From This article I quote
But the phone maker didn’t publicly mention updated App Store Review Guidelines that now bar developers from making databases of address book information they gather from iPhone users. Sharing and selling that database with third parties is also now forbidden. And an app can’t get a user’s contact list, say it’s being used for one thing, and then use it for something else -- unless the developer gets consent again. Anyone caught breaking the rules may be banned.
Since the question is quite general let's dive into it a bit.
Looking into the App Store Review Guidelines there are three places mentioning that users' contacts should not be collected.

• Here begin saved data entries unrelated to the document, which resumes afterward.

(* ===== verification/ShellProps.v ===== *)
(** Theorems about the shell (shell.c): the command table and its usage texts,
    help, the argument vector and the i40 command. *)
From S2P Require Import Prelude CLib Io Disk Syscall Optparse Usage Shell Sample CmdSys CmdGui CmdFs CmdNet ShellMain.

(** ** The guards of the commands

    For each entry of [cmd_cmds], in order: the numbers of arguments its first
    test refuses, and the usage text printed then. *)
Definition guard : Type := string * (Z -> bool) * string.
Definition g_name (g : guard) : string := fst (fst g).
Definition g_refuses (g : guard) : Z -> bool := snd (fst g).
Definition g_usage (g : guard) : string := snd g.

Definition guards : list guard :=
  [("send_scancode", (fun argc => (argc <? 2)), usage_send_scancode);
   ("umka_boot", (fun argc => negb (argc =? 1)), usage_umka_boot);
   ("umka_set_boot_params", (fun argc => false), usage_umka_set_boot_params);
   ("acpi_call", (fun argc => argc <? 2), usage_acpi_call);
   ("acpi_enable", (fun argc => negb (argc =? 1)), usage_acpi_enable);
   ("acpi_get_usage", (fun argc => negb (argc =? 1)), usage_acpi_get_usage);
   ("acpi_preload_table", (fun argc => negb (argc =? 2)), usage_acpi_preload_table);
   ("acpi_set_usage", (fun argc => negb (argc =? 2)), usage_acpi_set_usage);
   ("acpi_get_node_alloc_cnt", (fun argc => negb (argc =? 1)), usage_acpi_get_node_alloc_cnt);
   ("acpi_get_node_free_cnt", (fun argc => negb (argc =? 1)), usage_acpi_get_node_free_cnt);
   ("acpi_get_node_cnt", (fun argc => negb (argc =? 1)), usage_acpi_get_node_cnt);
   ("board_get", (fun argc => (2 <? argc)), usage_board_get);
   ("board_put", (fun argc => negb (argc =? 2)), usage_board_put);
   ("bg_map", (fun argc => negb (argc =? 1)), usage_bg_map);
   ("bg_put_img", (fun argc => negb (argc =? 4)), usage_bg_put_img);
   ("bg_put_pixel", (fun argc => negb (argc =? 3)), usage_bg_put_pixel);
   ("bg_redraw", (fun argc => negb (argc =? 1)), usage_bg_redraw);
   ("bg_set_mode", (fun argc => negb (argc =? 3)), usage_bg_set_mode);
   ("bg_set_size", (fun argc => negb (argc =? 3)), usage_bg_set_size);
   ("bg_unmap", (fun argc => negb (argc =? 2)), usage_bg_unmap);
   ("blit_bitmap", (fun argc => negb (argc =? 15)), usage_blit_bitmap);
   ("button", (fun argc => negb (argc =? 9)), usage_button);
   ("cd", (fun argc => negb (argc =? 2)), usage_cd);
   ("set", (fun argc => negb (argc =? 3)), usage_set);
   ("get", (fun argc => negb (argc =? 2)), usage_get);
   ("get_key", (fun argc => (1 <? argc)), usage_get_key);
   ("disk_add", (fun argc => (argc <? 3)), usage_disk_add);
   ("disk_del", (fun argc => negb (argc =? 2)), usage_disk_del);
   ("display_number", (fun argc => negb (argc =? 15)), usage_display_number);
   ("draw_line", (fun argc => (argc <? 6)), usage_draw_line);
   ("draw_rect", (fun argc => (argc <? 6)), usage_draw_rect);
   ("draw_window", (fun argc => negb (argc =? 13)), usage_draw_window);
   ("dump_appdata", (fun argc => (argc <? 2)), usage_dump_appdata);
   ("dump_key_buff", (fun argc => (2 <? argc)), usage_dump_key_buff);
   ("dump_wdata", (fun argc => (argc <? 2)), usage_dump_wdata);
   ("dump_win_pos", (fun argc => (argc <? 1)), usage_dump_win_pos);
   ("dump_win_stack", (fun argc => (2 <? argc)), usage_dump_win_stack);
   ("dump_win_map", (fun argc => (argc <? 0)), usage_dump_win_map);
   ("exec", (fun argc => argc =? 0), usage_exec);
   ("get_font_size", (fun argc => negb (argc =? 1)), usage_get_font_size);
   ("get_font_smoothing", (fun argc => negb (argc =? 1)), usage_get_font_smoothing);
   ("get_keyboard_lang", (fun argc => negb (argc =? 1)), usage_get_keyboard_lang);
   ("get_keyboard_layout", (fun argc => (argc <? 3)), usage_get_keyboard_layout);
   ("get_keyboard_mode", (fun argc => negb (argc =? 1)), usage_get_keyboard_mode);
   ("get_mouse_buttons_state", (fun argc => negb (argc =? 1)), usage_get_mouse_buttons_state);
   ("get_mouse_buttons_state_events", (fun argc => negb (argc =? 1)), usage_get_mouse_buttons_state_events);
   ("get_mouse_pos_screen", (fun argc => negb (argc =? 1)), usage_get_mouse_pos_screen);
   ("get_mouse_pos_window", (fun argc => negb (argc =? 1)), usage_get_mouse_pos_window);
   ("get_screen_area", (fun argc => negb (argc =? 1)), usage_get_screen_area);
   ("get_screen_size", (fun argc => negb (argc =? 1)), usage_get_screen_size);
   ("get_skin_height", (fun argc => negb (argc =? 1)), usage_get_skin_height);
   ("get_skin_margins", (fun argc => negb (argc =? 1)), usage_get_skin_margins);
   ("get_system_lang", (fun argc => negb (argc =? 1)), usage_get_system_lang);
   ("get_window_colors", (fun argc => negb (argc =? 1)), usage_get_window_colors);
   ("help", (fun argc => negb (argc =? 1) && negb (argc =? 2)), usage_help);
   ("i40", (fun argc => (argc <? 2) || (8 <? argc)), usage_i40);
   ("kos_sys_misc_init_heap", (fun argc => negb (argc =? 1)), usage_kos_sys_misc_init_heap);
   ("kos_sys_misc_load_file", (fun argc => (argc <? 2)), usage_kos_sys_misc_load_file);
   ("load_cursor_from_file", (fun argc => negb (argc =? 2)), usage_load_cursor_from_file);
   ("load_cursor_from_mem", (fun argc => negb (argc =? 2)), usage_load_cursor_from_mem);
   ("load_dll", (fun argc => negb (argc =? 2)), usage_load_dll);
   ("ls70", (fun argc => argc =? 0), usage_ls70);
   ("ls80", (fun argc => argc =? 0), usage_ls80);
   ("move_window", (fun argc => negb (argc =? 5)), usage_move_window);
   ("mouse_move", (fun argc => argc =? 0), usage_mouse_move);
   ("stack_init", (fun argc => negb (argc =? 1)), usage_stack_init);
   ("net_accept", (fun argc => negb (argc =? 4)), usage_net_accept);
   ("net_add_device", (fun argc => (2 <? argc)), usage_net_add_device);
   ("net_arp_add_entry", (fun argc => negb (argc =? 6)), usage_net_arp_add_entry);
   ("net_arp_del_entry", (fun argc => negb (argc =? 3)), usage_net_arp_del_entry);
   ("net_arp_get_count", (fun argc => negb (argc =? 2)), usage_net_arp_get_count);
   ("net_arp_get_entry", (fun argc => negb (argc =? 3)), usage_net_arp_get_entry);
   ("net_bind", (fun argc => negb (argc =? 4)), usage_net_bind);
   ("net_close_socket", (fun argc => negb (argc =? 2)), usage_net_close_socket);
   ("net_connect", (fun argc => negb (argc =? 4)), usage_net_connect);
   ("net_dev_reset", (fun argc => negb (argc =? 2)), usage_net_dev_reset);
   ("net_dev_stop", (fun argc => negb (argc =? 2)), usage_net_dev_stop);
   ("net_eth_read_mac", (fun argc => negb (argc =? 2)), usage_net_eth_read_mac);
   ("net_get_byte_rx_count", (fun argc => negb (argc =? 2)), usage_net_get_byte_rx_count);
   ("net_get_byte_tx_count", (fun argc => negb (argc =? 2)), usage_net_get_byte_tx_count);
   ("net_get_dev", (fun argc => negb (argc =? 2)), usage_net_get_dev);
   ("net_get_dev_count", (fun argc => negb (argc =? 1)), usage_net_get_dev_count);
   ("net_get_dev_name", (fun argc => negb (argc =? 2)), usage_net_get_dev_name);
   ("net_get_dev_type", (fun argc => negb (argc =? 2)), usage_net_get_dev_type);
   ("net_get_link_status", (fun argc => negb (argc =? 2)), usage_net_get_link_status);
   ("net_get_packet_rx_count", (fun argc => negb (argc =? 2)), usage_net_get_packet_rx_count);
   ("net_get_packet_tx_count", (fun argc => negb (argc =? 2)), usage_net_get_packet_tx_count);
   ("net_ipv4_get_addr", (fun argc => negb (argc =? 2)), usage_net_ipv4_get_addr);
   ("net_ipv4_get_dns", (fun argc => negb (argc =? 2)), usage_net_ipv4_get_dns);
   ("net_ipv4_get_gw", (fun argc => negb (argc =? 2)), usage_net_ipv4_get_gw);
   ("net_ipv4_get_subnet", (fun argc => negb (argc =? 2)), usage_net_ipv4_get_subnet);
   ("net_ipv4_set_addr", (fun argc => negb (argc =? 3)), usage_net_ipv4_set_addr);
   ("net_ipv4_set_dns", (fun argc => negb (argc =? 3)), usage_net_ipv4_set_dns);
   ("net_ipv4_set_gw", (fun argc => negb (argc =? 3)), usage_net_ipv4_set_gw);
   ("net_ipv4_set_subnet", (fun argc => negb (argc =? 3)), usage_net_ipv4_set_subnet);
   ("net_listen", (fun argc => negb (argc =? 3)), usage_net_listen);
   ("net_open_socket", (fun argc => negb (argc =? 4)), usage_net_open_socket);
   ("osloop", (fun argc => negb (argc =? 1)), usage_osloop);
   ("pci_get_path", (fun argc => negb (argc =? 1)), usage_pci_get_path);
   ("pci_set_path", (fun argc => negb (argc =? 2)), usage_pci_set_path);
   ("process_info", (fun argc => negb (argc =? 2)), usage_process_info);
   ("put_image", (fun argc => negb (argc =? 6)), usage_put_image);
   ("put_image_palette", (fun argc => negb (argc =? 8)), usage_put_image_palette);
   ("pwd", (fun argc => negb (argc =? 1)), usage_pwd);
   ("ramdisk_init", (fun argc => negb (argc =? 2)), usage_ramdisk_init);
   ("read70", (fun argc => (argc <? 3)), usage_read70);
   ("read80", (fun argc => (argc <? 3)), usage_read80);
   ("scrot", (fun argc => negb (argc =? 2)), usage_scrot);
   ("write_devices_dat", (fun argc => negb (argc =? 2)), usage_write_devices_dat);
   ("set_button_style", (fun argc => negb (argc =? 2)), usage_set_button_style);
   ("set_cursor", (fun argc => negb (argc =? 2)), usage_set_cursor);
   ("set_cwd", (fun argc => negb (argc =? 2)), usage_cd);
   ("set_font_size", (fun argc => negb (argc =? 2)), usage_set_font_size);
   ("set_font_smoothing", (fun argc => negb (argc =? 2)), usage_set_font_smoothing);
   ("set_keyboard_lang", (fun argc => negb (argc =? 2)), usage_set_keyboard_lang);
   ("set_keyboard_layout", (fun argc => negb (argc =? 5) && negb (argc =? 131)), usage_set_keyboard_layout);
   ("set_keyboard_mode", (fun argc => negb (argc =? 2)), usage_set_keyboard_mode);
   ("set_mouse_pos_screen", (fun argc => negb (argc =? 3)), usage_set_mouse_pos_screen);
   ("set_pixel", (fun argc => (argc <? 4)), usage_set_pixel);
   ("set_screen_area", (fun argc => negb (argc =? 5)), usage_set_screen_area);
   ("set_skin", (fun argc => negb (argc =? 2)), usage_set_skin);
   ("set_system_lang", (fun argc => negb (argc =? 2)), usage_set_system_lang);
   ("set_window_caption", (fun argc => negb (argc =? 3)), usage_set_window_caption);
   ("set_window_colors", (fun argc => negb (argc =? 11)), usage_set_window_colors);
   ("csleep", (fun argc => negb (argc =? 2)), usage_csleep);
   ("stat70", (fun argc => (argc <? 2)), usage_stat);
   ("stat80", (fun argc => (argc <? 2)), usage_stat);
   ("var", (fun argc => negb (argc =? 2)), usage_var);
   ("check_for_event", (fun argc => negb (argc =? 1)), usage_check_for_event);
   ("wait_for_idle", (fun argc => negb (argc =? 1)), usage_wait_for_idle);
   ("wait_for_os_idle", (fun argc => negb (argc =? 1)), usage_wait_for_os_idle);
   ("wait_for_window", (fun argc => negb (argc =? 2)), usage_wait_for_window);
   ("window_redraw", (fun argc => negb (argc =? 2)), usage_window_redraw);
   ("write_text", (fun argc => negb (argc =? 12)), usage_write_text);
   ("switch_to_thread", (fun argc => negb (argc =? 2)), usage_switch_to_thread);
   ("new_sys_thread", (fun argc => argc =? 0), usage_new_sys_thread)].
(** The command only prints [u]. *)
Definition only_prints {K} (m : M K unit) (u : string) : Prop :=
  forall w, m w = Done tt (set_out (w_out w +:+ u) w).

First and second, users should not be forced to provide their address book in exchange for app functionality (paying with contacts; highlights were added, a similar phrase is used for app subscriptions):
Apps should allow a user to get what they’ve paid for without performing additional tasks, such as posting on social media, uploading contacts, […]

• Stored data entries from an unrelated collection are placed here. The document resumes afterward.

(** A printed number is read back exactly; [parse_uint32] refuses one that
    does not fit, with a message, while [parse_uint64] silently answers the
    largest 64-bit number for every larger one. *)
Theorem numbers_read_back `{Kn : ShellKernel K} n (w : world K) :
  0 <= n ->
  parse_uint32 (fmt_u n) w =
    (if n <=? UINT32_MAX then Done (Some n) w
     else Done None (set_out (w_out w +:+ ("invalid number: " +:+ fmt_u n +:+ nl)) w))
  /\ parse_uint64 (fmt_u n) w = Done (Some (Z.min n UINT64_MAX)) w.
Proof.
  intros Hn. unfold parse_uint32, parse_uint64. rewrite parse_uintmax_fmt by done. cbn [andb].
  change UINT32_MAX with (2 ^ 32 - 1). change UINT64_MAX with (2 ^ 64 - 1). split.
  - destruct (Z.leb_spec n (2 ^ 32 - 1)).
    + rewrite (proj2 (Z.leb_le _ _)) by lia. by rewrite Z.min_l by lia.
    + rewrite (proj2 (Z.leb_gt _ _)) by lia. unfold line, putl. simpl foldr.
      by rewrite string_app_nil_r.
  - rewrite (proj2 (Z.leb_le _ _)) by lia. done.
Qed.

Lemma numbers_read_back_witness :
  parse_uint32 (fmt_u (2 ^ 32)) (small_world [] (always 0 0)) =
    Done None (set_out ("" +:+ ("invalid number: " +:+ "4294967296" +:+ nl)) (small_world [] (always 0 0)))
  /\ parse_uint64 (fmt_u (2 ^ 70)) (small_world [] (always 0 0)) =
    Done (Some (2 ^ 64 - 1)) (small_world [] (always 0 0)).
Proof.
  split.
  - exact (proj1 (numbers_read_back (2 ^ 32) (small_world [] (always 0 0)) ltac:(lia))).
  - exact (proj2 (numbers_read_back (2 ^ 70) (small_world [] (always 0 0)) ltac:(lia))).
Defined.

(** ** Sizes *)

Definition units : list string := ["B"; "kiB"; "MiB"; "GiB"; "TiB"; "PiB"; "EiB"].

Lemma kmgtpe_from_exact us : forall unit x,
  0 < x < 2 ^ 63 ->
  exists k, (k <= length us)%nat /\ (unit :: us) !! k = Some (snd (kmgtpe_from us unit x))
    /\ fst (kmgtpe_from us unit x) * 1024 ^ Z.of_nat k = x
    /\ ((k < length us)%nat -> fst (kmgtpe_from us unit x) mod 1024 <> 0).
Proof.
  induction us as [|next us IH]; intros unit x Hx.
  { exists O. simpl. repeat split; try done; lia. }
  cbn [kmgtpe_from]. unfold lldiv_1024, s64. rewrite signed_id by lia.
  rewrite Z.quot_div_nonneg, Z.rem_mod_nonneg by lia. unfold truth.
  destruct (Z.eqb_spec (x mod 1024) 0) as [E|E]; cbn [negb].
  - assert (Hq : x = 1024 * (x / 1024)) by (apply Z.div_exact; lia).
    rewrite u64_small by lia.
    destruct (IH next (x / 1024)) as (k & Hk & Hu & Hv & Hm); [lia|].
    exists (S k). split; [simpl; lia|]. split; [exact Hu|]. split.
    + rewrite Nat2Z.inj_succ, Z.pow_succ_r by lia.
      transitivity (1024 * (fst (kmgtpe_from us next (x / 1024)) * 1024 ^ Z.of_nat k)); [ring|].
      rewrite Hv. lia.
    + intros Hlt. apply Hm. simpl in Hlt. lia.
  - exists O. simpl. repeat split; try done; lia.
Qed.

Third, uploading and/or storing contacts to/on a server has an impact on users' privacy and is prohibited for the following use-cases:
Do not use information from Contacts, Photos, or other APIs that access user data to build a contact database for your own use or for sale/distribution to third parties, and don’t collect information about which other apps are installed on a user’s device for the purposes of analytics or advertising/marketing.
This does not exclude using contacts for creating a social graph for the benefit of your users. However, collecting all contacts might violate the principle of data minimization. So Instead of just uploading all contacts, Apple recommends to use a contact picker (see ContactsUI), where the app only gets access to the contacts the user selected:
Data Minimization: Apps should only request access to data relevant to the core functionality of the app and should only collect and use data that is required to accomplish the relevant task. Where possible, use the out-of-process picker or a share sheet rather than requesting full access to protected resources like Photos or Contacts.
The Art. 32 of the GDPR requires you to take the
[…] the state of the art, the costs of implementation and the nature, scope, context and purposes of processing […]
into account.
I think that the process has to be made transparent (as in comprehensibly explained to the user):
For more advanced protection, you can take a look at the blog post by the authors of the Signal app, where they describe technical details on how they protect their contact discovery process.